Он был последним римским государственным деятелем, точно так же, как Феодосия можно было бы назвать первым христианским императором. Он воспитывался в близости к Пробу, одному из самых выдающихся патрициев великого города. Поскольку он сам принадлежал к знатной семье, он с раннего возраста изучил все традиции и искусства римского управления, в то время как строгость его религиозных принципов оберегала его от соблазнов удовольствий. Обладая открытой, властной внешностью, будучи хорошим оратором, хорошо сведущим в литературе, не менее искусным в законах своей страны, казалось естественным, что с такими выдающимися качествами, подкрепленными отличными связями, он должен привлечь внимание государя. Это действительно произошло, и он был назначен на консульское управление Миланом. Но времена были опасные, ибо непреклонный нрав Валентиниана стал теперь тираническим. Проб отнюдь не был слеп к опасности, которой подвергался его юный протеже; и, прощаясь с ним, ветеран-политик просто сказал: «Дитя, у меня есть только один совет для тебя. Веди себя не как губернатор, а как епископ». Совет был характерным и емким: Амвросий хорошо его запомнил. Посреди всеобщего смятения и ужаса, вызванного жестокостью императора, Милан наслаждался величайшим порядком и спокойствием. Никаких бунтов, никаких восстаний, никаких жалоб; это само по себе было чудом, особенно если мы вспомним разногласия, существовавшие между арианским епископом Авксентием и лучшей частью его паствы. На самом деле, молодой губернатор, подающий пример целомудрия, честности и человечности — показывающий себя обходительным, справедливым или милосердным в зависимости от случая — никогда не жертвующий ради собственных амбиций или частных интересов временем и собственностью других; такой человек, говорит принц де Брольи, был в глазах населения достоин украсить епископскую кафедру гораздо лучше, чем преторий гражданского магистрата.

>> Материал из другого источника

Lemma disposition_state (c : JobTypeContract context) now r d e :
  stale_disposition c now r = Ok (d, e) -> d_state d <> "running".
Proof.
  unfold stale_disposition. intros Hd. apply bind_ok in Hd as (hash & _ & Hd).
  do 9 (apply bind_ok in Hd as (? & _ & Hd)). apply bind_ok in Hd as (? & Hv & Hd).
  apply bind_ok in Hd as (? & _ & Hd). injection Hd as <- _. unfold _validate_recovery_disposition in Hv.
  apply bind_ok in Hv as (? & Hs%forbid_ok & _). apply negb_false_iff, in_states_elem in Hs.
  intros E. rewrite E in Hs. unfold _RECOVERY_STATES in Hs. set_unfold. intuition congruence.
Qed.
Lemma recover_stale_refines ids current now s job_id :
  refines (recover_stale_job registry ids current now s job_id).
Proof.
  unfold recover_stale_job. apply refines_in_uow. intros db db' res Hok Hr.
  apply stm_bind_ok in Hr as (? & row & Hx & Hr). apply query_ok in Hx as [-> ->].
  destruct (durable_jobs db !! job_id) as [r|] eqn:Hj; [|injection Hr as <- _; apply star_refl].
  destruct (String.eqb (state r) "running") eqn:Erun; [|injection Hr as <- _; apply star_refl].
  apply String.eqb_eq in Erun.
  destruct (claimed_run_id r) as [run|] eqn:Eid; [|injection Hr as <- _; apply star_refl].
  destruct (String.eqb run current); [injection Hr as <- _; apply star_refl|].
  apply stm_bind_ok in Hr as (? & started & Hx & Hr). apply lift_ok in Hx as [-> Hst].
  assert (claim_started_at_utc r = Some started) as Est.
  { destruct (claim_started_at_utc r); [|done]. by inv_ok Hst. }
  apply stm_bind_ok in Hr as (db1 & b & Hins & Hr). apply star_one.
  destruct (registry_get registry (job_type r) (contract_version r)) as [c|].
  - apply stm_bind_ok in Hr as (? & [d e] & Hx & Hr). apply lift_ok in Hx as [-> Hd].
    apply stm_bind_ok in Hr as (db2 & n & Hup & Hr). apply stm_bind_ok in Hr as (db3 & u & Hone & Hr).
    injection Hr as <- _. pose proof (require_one_state _ _ _ _ _ Hone) as ->.
    eapply (interrupt_then_release job_id r run started);
      [exact Hins|exact Hup|exact Hone|reflexivity|done..|by eapply disposition_state].
  - apply stm_bind_ok in Hr as (db2 & n & Hup & Hr). apply stm_bind_ok in Hr as (db3 & u & Hone & Hr).
    injection Hr as <- _. pose proof (require_one_state _ _ _ _ _ Hone) as ->.
    by eapply (interrupt_then_release job_id r run started); [exact Hins|exact Hup|exact Hone|reflexivity|..].
Qed.
Lemma recover_refines ids current now : refines (recover_stale_claims registry ids current now).
Proof.
  unfold recover_stale_claims. do 2 (apply refines_bind; [apply refines_lift|intros ?]).
  apply refines_bind; [apply refines_query|intros ?].
  apply refines_bind; [apply refines_foldS; intros; apply recover_legacy_refines|intros ?].
  apply refines_bind; [apply refines_query|intros ?].
  apply refines_foldS; intros; apply recover_stale_refines.
Qed.

(** Restored rows are read before any is changed: each is still as it was read
    when its turn comes, since every update touches one row. *)
Lemma reconcile_job_ok ids now n jr db db' n' :
  jobs_ok db -> durable_jobs db !! jr.1 = Some jr.2 -> is_active jr.2 = true ->
  reconcile_job ids now n jr db = (db', Ok n') ->
  transition db db' /\ exists new,
    db' = with_row db jr.1 (release_row "cancelled" None (Some restore_code)
      (Z.max (updated_at_utc jr.2) now) jr.2) new /\
    n' = n + Z.of_nat (length new) /\
    (length new = if String.eqb (state jr.2) "running" then 1 else 0)%nat.
Proof.
  destruct jr as [j r]. simpl. intros Hok Hj Ha Hr. unfold reconcile_job in Hr.
  apply stm_bind_ok in Hr as (db1 & n1 & Hint & Hr). apply stm_bind_ok in Hr as (db2 & k & Hup & Hr).
  apply stm_bind_ok in Hr as (db3 & u & Hone & Hr). injection Hr as <- <-.
  pose proof (require_one_state _ _ _ _ _ Hone) as ->.
  destruct (update_one_ok _ _ _ _ _ _ _ _ _ Hup Hone) as [_ (r' & Hr' & _ & Hrow & Hf & Hdb)].
  unfold reconcile_attempt in Hint. destruct (String.eqb (state r) "running") eqn:Erun.
  - apply String.eqb_eq in Erun.
    destruct (claimed_run_id r) as [run|] eqn:Eid; [|by apply lift_ok in Hint as [_ Hint]].
    destruct (claim_started_at_utc r) as [started|] eqn:Est; [|by apply lift_ok in Hint as [_ Hint]].
    apply stm_bind_ok in Hint as (? & ? & Hx & Hint). apply lift_ok in Hx as [-> _].
    apply stm_bind_ok in Hint as (? & b & Hins & Hint). injection Hint as <- <-.
    split; [by eapply (interrupt_then_release j r run started); [exact Hins|exact Hup|exact Hone|reflexivity|..]|].
    apply interrupted_ok in Hins as (-> & _ & ->); [|done..]. simpl in *.
    rewrite Hj in Hr'. injection Hr' as <-. subst. by eexists [_].
  - injection Hint as <- <-. apply String.eqb_neq in Erun. rewrite Hj in Hr'. injection Hr' as <-.
    split.
    + by eapply (drop_waiting j r); [exact Hup|exact Hone|reflexivity|right|..].
    + exists []. subst. rewrite with_row_nil. split; [done|]. split; [simpl; lia|done].
Qed.
Lemma reconcile_jobs_ok ids now n rows db db' n' :
  jobs_ok db -> NoDup rows.*1 ->
  Forall (fun jr => durable_jobs db !! jr.1 = Some jr.2 /\ is_active jr.2 = true) rows ->
  foldS (reconcile_job ids now) n rows db = (db', Ok n') ->
  star transition db db' /\
  n' = n + Z.of_nat (length (filter (fun jr => state jr.2 = "running") rows)) /\
  (forall j, durable_jobs db' !! j =
     match dget j rows with
     | Some r => Some (release_row "cancelled" None (Some restore_code) (Z.max (updated_at_utc r) now) r)
     | None => durable_jobs db !! j end).
Proof.
  revert n db. induction rows as [|[j r] rows IH]; intros n db Hok Hn Hall Hr.
  { simpl in Hr. injection Hr as <- <-. split; [apply star_refl|]. split; [simpl; lia|done]. }
  simpl in Hr. apply stm_bind_ok in Hr as (db1 & n1 & Hone & Hr).
  apply NoDup_cons in Hn as [Hj Hn]. apply Forall_cons in Hall as [[Hjr Ha] Hall].
  destruct (reconcile_job_ok _ _ _ _ _ _ _ Hok Hjr Ha Hone) as (Ht & new & -> & -> & Hlen).
  simpl in *. pose proof (transition_ok _ _ Hok Ht) as Hok1.
  assert (Forall (fun jr => durable_jobs (with_row db j
    (release_row "cancelled" None (Some restore_code) (Z.max (updated_at_utc r) now) r) new) !! jr.1
      = Some jr.2 /\ is_active jr.2 = true) rows) as Hrows.
  { rewrite Forall_forall in *. intros [j' r'] Hin. destruct (Hall _ Hin) as [Hl Hact].
    split; [|done]. simpl in *. rewrite lookup_insert_ne; [done|]. intros ->. apply Hj.
    by apply (list_elem_of_fmap_2' fst rows (j', r')). }
  destruct (IH _ _ Hok1 Hn Hrows Hr) as (Hst & -> & Hlook).
  split; [by eapply star_step|]. split.
  - rewrite filter_cons. simpl. rewrite Hlen.
    destruct (String.eqb_spec (state r) "running"); case_decide; try done; simpl; lia.
  - intros j'. rewrite Hlook. simpl. destruct (bool_decide_reflect (j = j')) as [->|Hne].
    + apply dget_None in Hj. rewrite Hj. apply lookup_insert_eq.
    + by rewrite lookup_insert_ne.
Qed.
Lemma active_jobs_ok db :
  NoDup (active_jobs db).*1 /\
  Forall (fun jr => durable_jobs db !! jr.1 = Some jr.2 /\ is_active jr.2 = true) (active_jobs db).
Proof.
  unfold active_jobs. split.
  - rewrite py_sorted_perm. apply NoDup_fmap_filter, NoDup_fst_map_to_list.
  - apply Forall_forall. intros [j r]. rewrite elem_of_py_sorted, list_elem_of_filter, elem_of_map_to_list.
    simpl. tauto.
Qed.
End operations.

Народное избрание Амвросия на епископство слишком хорошо известно, чтобы мы могли еще раз пересказывать историю, которая была так часто и так умело рассказана. Что мы хотим особенно выдвинуть на первый план, так это светский характер, который постоянно навязывается епископу тех времен, хочет он того или нет, по той простой причине, что он мог делать то, чего не мог совершить никто другой.

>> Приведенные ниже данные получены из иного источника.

(* ===== verification/Tables.v ===== *)
(** What the packets share: SQL statements under their constraints, the tables
    of a packet inside the ledger database, and the field checks of their audit
    contracts. *)
From S2P Require Import Prelude StrictJson Identifiers AuditLedger.

Definition set_token (tokens : list string) (s : string) : bool := existsb (String.eqb s) tokens.
(** [is not None]. *)
Definition present_opt {A} (o : option A) : bool := match o with Some _ => true | None => false end.
Definition integrity (b : bool) (m : string) : result unit := forbid b (IntegrityFailure m).
Lemma integrity_ok b m u : integrity b m = Ok u <-> b = false.
Proof. apply forbid_ok. Qed.

(** * Statements

    A statement that violates a constraint raises; an [UPDATE ... WHERE] reports
    the number of rows changed.  Foreign keys to [command_receipts] hold because
    the boundary inserts the receipt first. *)
(** Violated constraints and [RAISE(ABORT, ...)] are [sqlite3.IntegrityError]. *)
Definition sql_violation : exn := PyExn "IntegrityError".
Definition query {S A} (f : S -> A) : stM S A := fun db => (db, Ok (f db)).
(** A statement allowed under a condition. *)
Definition statement {S} (ok : S -> bool) (f : S -> S) : stM S unit := fun db =>
  if ok db then (f db, Ok tt) else (db, Raise sql_violation).
Definition known {A} (table : gmap string A) (id : string) : bool := bool_decide (is_Some (table !! id)).
Definition known_opt {A} (table : gmap string A) (id : option string) : bool :=
  match id with None => true | Some id => known table id end.
Definition nonneg_opt (n : option Z) : bool := match n with None => true | Some n => 0 <=? n end.
Definition token_opt (tokens : list string) (s : option string) : bool :=
  match s with None => true | Some s => set_token tokens s end.

Lemma statement_ok {S} ok f (d d' : S) u : statement ok f d = (d', Ok u) -> ok d = true /\ d' = f d.
Proof. unfold statement. destruct (ok d); [|done]. by intros [= <- _]. Qed.
Lemma known_spec {A} (table : gmap string A) id : known table id = true <-> is_Some (table !! id).
Proof. unfold known. apply bool_decide_eq_true. Qed.
Lemma unknown_spec {A} (table : gmap string A) id : negb (known table id) = true <-> table !! id = None.
Proof. unfold known. rewrite negb_true_iff, bool_decide_eq_false. by rewrite eq_None_not_Some. Qed.

(** * Inverting a run that succeeds *)
Ltac inv_db1 H :=
  lazymatch type of H with
  | mbind _ _ _ = (_, Ok _) =>
      let s := fresh "d" in let a := fresh "a" in let H1 := fresh H in
      apply stm_bind_ok in H; destruct H as (s & a & H1 & H); inv_db1 H1; inv_db1 H
  | lift _ _ = (_, Ok _) =>
      let E := fresh "E" in apply lift_ok in H; destruct H as [E H]; subst; inv_ok1 H
  | mret _ _ = (_, Ok _) => injection H as H; subst
  | read_st _ = (_, Ok _) => injection H as H; subst
  | modify_st _ _ = (_, Ok _) => injection H as H; subst
  | (let '(_, _) := ?p in _) _ = (_, Ok _) => let x := fresh "x" in let y := fresh "y" in destruct p as [x y]; inv_db1 H
  | (if ?b then _ else _) _ = (_, Ok _) =>
      let E := fresh "E" in destruct b eqn:E; inv_db1 H
  | (match ?b with Some _ => _ | None => _ end) _ = (_, Ok _) =>
      let E := fresh "E" in destruct b eqn:E; inv_db1 H
  | _ => idtac
  end.
Ltac inv_db H := cbv zeta in H; inv_db1 H; cbn beta in *.

(** * The tables of a packet *)
Definition with_domain {domain} (db : LedgerDb domain) (d : domain) : LedgerDb domain :=
  MkLedger (command_receipts db) (command_receipt_results db) (audit_events db) (audit_event_results db) d.
Definition on_domain {domain A} (m : stM domain A) : ledgerM (domain := domain) A := fun db =>
  let '(d, r) := m (domain_state db) in (with_domain db d, r).
Lemma on_domain_ok {domain A} (m : stM domain A) db db' (a : A) :
  on_domain m db = (db', Ok a) -> exists d, m (domain_state db) = (d, Ok a) /\ db' = with_domain db d.
Proof. unfold on_domain. destruct (m (domain_state db)) as [d r]. intros [= <- ->]. by exists d. Qed.

(** * Fields of payloads and responses *)
Record actor := MkActor { act_kind : string; act_id : option string }.
Definition jfield (k : string) (v : json) : option json :=
  match v with JObj fields => dget k fields | _ => None end.
Definition one_line (s : string) : bool :=
  negb (existsb (fun c => is_char 0 c || is_char 13 c || is_char 10 c) (String.list_ascii_of_string s)).
Definition bounded_line (s : string) : bool :=
  negb (String.eqb s EmptyString) && (utf8_length s <=? 128) && one_line s.
(** [value in {...}]; an array or object is unhashable. *)
Definition one_of (tokens : list string) (value : json) (e : SomaError) : result string :=
  match value with
  | JStr s => _ ← forbid (negb (set_token tokens s)) e; Ok s
  | JArr _ | JObj _ => Raise (PyExn "TypeError")
  | _ => raise e
  end.
(** [set(value) == {...}] of an object's keys. *)
Definition exact_fields (fields : list (string * json)) (names : list string) : bool :=
  bool_decide (list_to_set (map fst fields) = (list_to_set names : gset string)).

Амвросий едва был рукоположен — он едва отдал все свое огромное состояние бедным, он едва посвятил себя поглощающим обязанностям своего нового положения, как его призвали направлять первые шаги своего собственного государя, юного Грациана, который только что наследовал своему отцу Валентиниану и возвел Феодосия на престол Востока. Оба этих принца были искренними христианами, но Феодосий воспитывался в лагере, вкусил горькую чашу невзгод и добавил к качествам хорошего солдата качества хладнокровного суждения и здравого сердца. Грациан, напротив, был сущим юнцом, чьи намерения были праведными, но у которого почти не было опыта в общественных делах. Он был, таким образом, естественно склонен полагаться на Амвросия, чей совет, как пастыря и государственного деятеля, мог быть столь исключительно полезным. Этот совет не заставил себя ждать, и некоторое время политика Западной империи была в действительности политикой Амвросия. Мы используем это слово обдуманно, ибо никакое другое не могло бы лучше соответствовать нашему смыслу и реальному положению вещей. В то же время мы просим читателя помнить, что ни на минуту епископ не отделяет свою сильную, мужественную приверженность Евангелию от своих взглядов на светское управление; и то, и другое, действительно, настолько смешано, настолько полностью отождествлено, что становится так же невозможно отличить их друг от друга, как невозможно отметить, где заканчивается влияние наших органов тела и где начинается влияние нашей души. Зла тех времен было слишком много, и они были слишком болезненными, чтобы не потребовать вмешательства Амвросия — чтобы не сделать его смелым, даже как епископа, своего рода гражданским магистратом, на которого его паства меньше всего стала бы жаловаться. Хотя у него не было ни малейшего намерения использовать свое трезвое, но проницательное красноречие для чего-либо вроде народных демонстраций, все же он не был тем человеком, который отказался бы от роли заступника, если население, страдающее от угнетения, требовало его поддержки; или если государь просил его укрепить свои колеблющиеся советы, он охотно протягивал руку помощи.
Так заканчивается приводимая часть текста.